╭──
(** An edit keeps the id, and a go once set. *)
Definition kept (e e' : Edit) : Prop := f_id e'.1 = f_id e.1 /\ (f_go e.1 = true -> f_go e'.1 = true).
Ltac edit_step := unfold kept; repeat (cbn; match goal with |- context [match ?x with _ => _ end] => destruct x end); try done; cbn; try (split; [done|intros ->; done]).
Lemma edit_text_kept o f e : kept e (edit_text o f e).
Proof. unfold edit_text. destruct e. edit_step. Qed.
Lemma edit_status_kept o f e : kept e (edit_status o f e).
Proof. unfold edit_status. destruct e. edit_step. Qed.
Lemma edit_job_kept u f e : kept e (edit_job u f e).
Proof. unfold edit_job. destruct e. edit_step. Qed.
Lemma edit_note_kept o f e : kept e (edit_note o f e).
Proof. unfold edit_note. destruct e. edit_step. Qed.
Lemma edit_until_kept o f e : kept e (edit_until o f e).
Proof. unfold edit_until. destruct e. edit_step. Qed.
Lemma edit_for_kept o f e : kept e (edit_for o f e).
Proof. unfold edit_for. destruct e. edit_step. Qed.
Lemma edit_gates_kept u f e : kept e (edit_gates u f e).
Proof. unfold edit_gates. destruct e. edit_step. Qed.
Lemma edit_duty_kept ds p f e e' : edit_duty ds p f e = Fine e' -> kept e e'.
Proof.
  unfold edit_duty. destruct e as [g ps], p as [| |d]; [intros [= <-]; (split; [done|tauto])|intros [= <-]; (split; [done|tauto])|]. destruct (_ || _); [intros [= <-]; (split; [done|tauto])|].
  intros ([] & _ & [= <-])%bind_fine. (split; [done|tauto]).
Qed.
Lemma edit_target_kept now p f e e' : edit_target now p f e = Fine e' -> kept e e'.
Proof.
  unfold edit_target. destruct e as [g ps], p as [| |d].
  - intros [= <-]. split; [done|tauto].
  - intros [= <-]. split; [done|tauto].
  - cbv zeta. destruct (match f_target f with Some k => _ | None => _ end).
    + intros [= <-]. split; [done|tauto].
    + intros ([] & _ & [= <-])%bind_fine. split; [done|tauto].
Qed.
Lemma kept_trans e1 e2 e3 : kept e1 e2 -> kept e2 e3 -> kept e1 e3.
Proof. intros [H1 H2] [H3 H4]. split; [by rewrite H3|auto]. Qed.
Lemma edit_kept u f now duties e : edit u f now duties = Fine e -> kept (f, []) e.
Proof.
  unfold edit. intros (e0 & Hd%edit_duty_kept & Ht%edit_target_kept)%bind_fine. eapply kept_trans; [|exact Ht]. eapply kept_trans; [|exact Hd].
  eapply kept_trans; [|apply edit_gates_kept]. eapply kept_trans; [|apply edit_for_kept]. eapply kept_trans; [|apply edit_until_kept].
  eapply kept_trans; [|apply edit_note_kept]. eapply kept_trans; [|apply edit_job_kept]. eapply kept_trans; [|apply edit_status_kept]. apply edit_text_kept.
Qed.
╰──
Problem statement: Give back each line above precisely as it stands.

Exercise answer:
(** An edit keeps the id, and a go once set. *)
Definition kept (e e' : Edit) : Prop := f_id e'.1 = f_id e.1 /\ (f_go e.1 = true -> f_go e'.1 = true).
Ltac edit_step := unfold kept; repeat (cbn; match goal with |- context [match ?x with _ => _ end] => destruct x end); try done; cbn; try (split; [done|intros ->; done]).
Lemma edit_text_kept o f e : kept e (edit_text o f e).
Proof. unfold edit_text. destruct e. edit_step. Qed.
Lemma edit_status_kept o f e : kept e (edit_status o f e).
Proof. unfold edit_status. destruct e. edit_step. Qed.
Lemma edit_job_kept u f e : kept e (edit_job u f e).
Proof. unfold edit_job. destruct e. edit_step. Qed.
Lemma edit_note_kept o f e : kept e (edit_note o f e).
Proof. unfold edit_note. destruct e. edit_step. Qed.
Lemma edit_until_kept o f e : kept e (edit_until o f e).
Proof. unfold edit_until. destruct e. edit_step. Qed.
Lemma edit_for_kept o f e : kept e (edit_for o f e).
Proof. unfold edit_for. destruct e. edit_step. Qed.
Lemma edit_gates_kept u f e : kept e (edit_gates u f e).
Proof. unfold edit_gates. destruct e. edit_step. Qed.
Lemma edit_duty_kept ds p f e e' : edit_duty ds p f e = Fine e' -> kept e e'.
Proof.
  unfold edit_duty. destruct e as [g ps], p as [| |d]; [intros [= <-]; (split; [done|tauto])|intros [= <-]; (split; [done|tauto])|]. destruct (_ || _); [intros [= <-]; (split; [done|tauto])|].
  intros ([] & _ & [= <-])%bind_fine. (split; [done|tauto]).
Qed.
Lemma edit_target_kept now p f e e' : edit_target now p f e = Fine e' -> kept e e'.
Proof.
  unfold edit_target. destruct e as [g ps], p as [| |d].
  - intros [= <-]. split; [done|tauto].
  - intros [= <-]. split; [done|tauto].
  - cbv zeta. destruct (match f_target f with Some k => _ | None => _ end).
    + intros [= <-]. split; [done|tauto].
    + intros ([] & _ & [= <-])%bind_fine. split; [done|tauto].
Qed.
Lemma kept_trans e1 e2 e3 : kept e1 e2 -> kept e2 e3 -> kept e1 e3.
Proof. intros [H1 H2] [H3 H4]. split; [by rewrite H3|auto]. Qed.
Lemma edit_kept u f now duties e : edit u f now duties = Fine e -> kept (f, []) e.
Proof.
  unfold edit. intros (e0 & Hd%edit_duty_kept & Ht%edit_target_kept)%bind_fine. eapply kept_trans; [|exact Ht]. eapply kept_trans; [|exact Hd].
  eapply kept_trans; [|apply edit_gates_kept]. eapply kept_trans; [|apply edit_for_kept]. eapply kept_trans; [|apply edit_until_kept].
  eapply kept_trans; [|apply edit_note_kept]. eapply kept_trans; [|apply edit_job_kept]. eapply kept_trans; [|apply edit_status_kept]. apply edit_text_kept.
Qed.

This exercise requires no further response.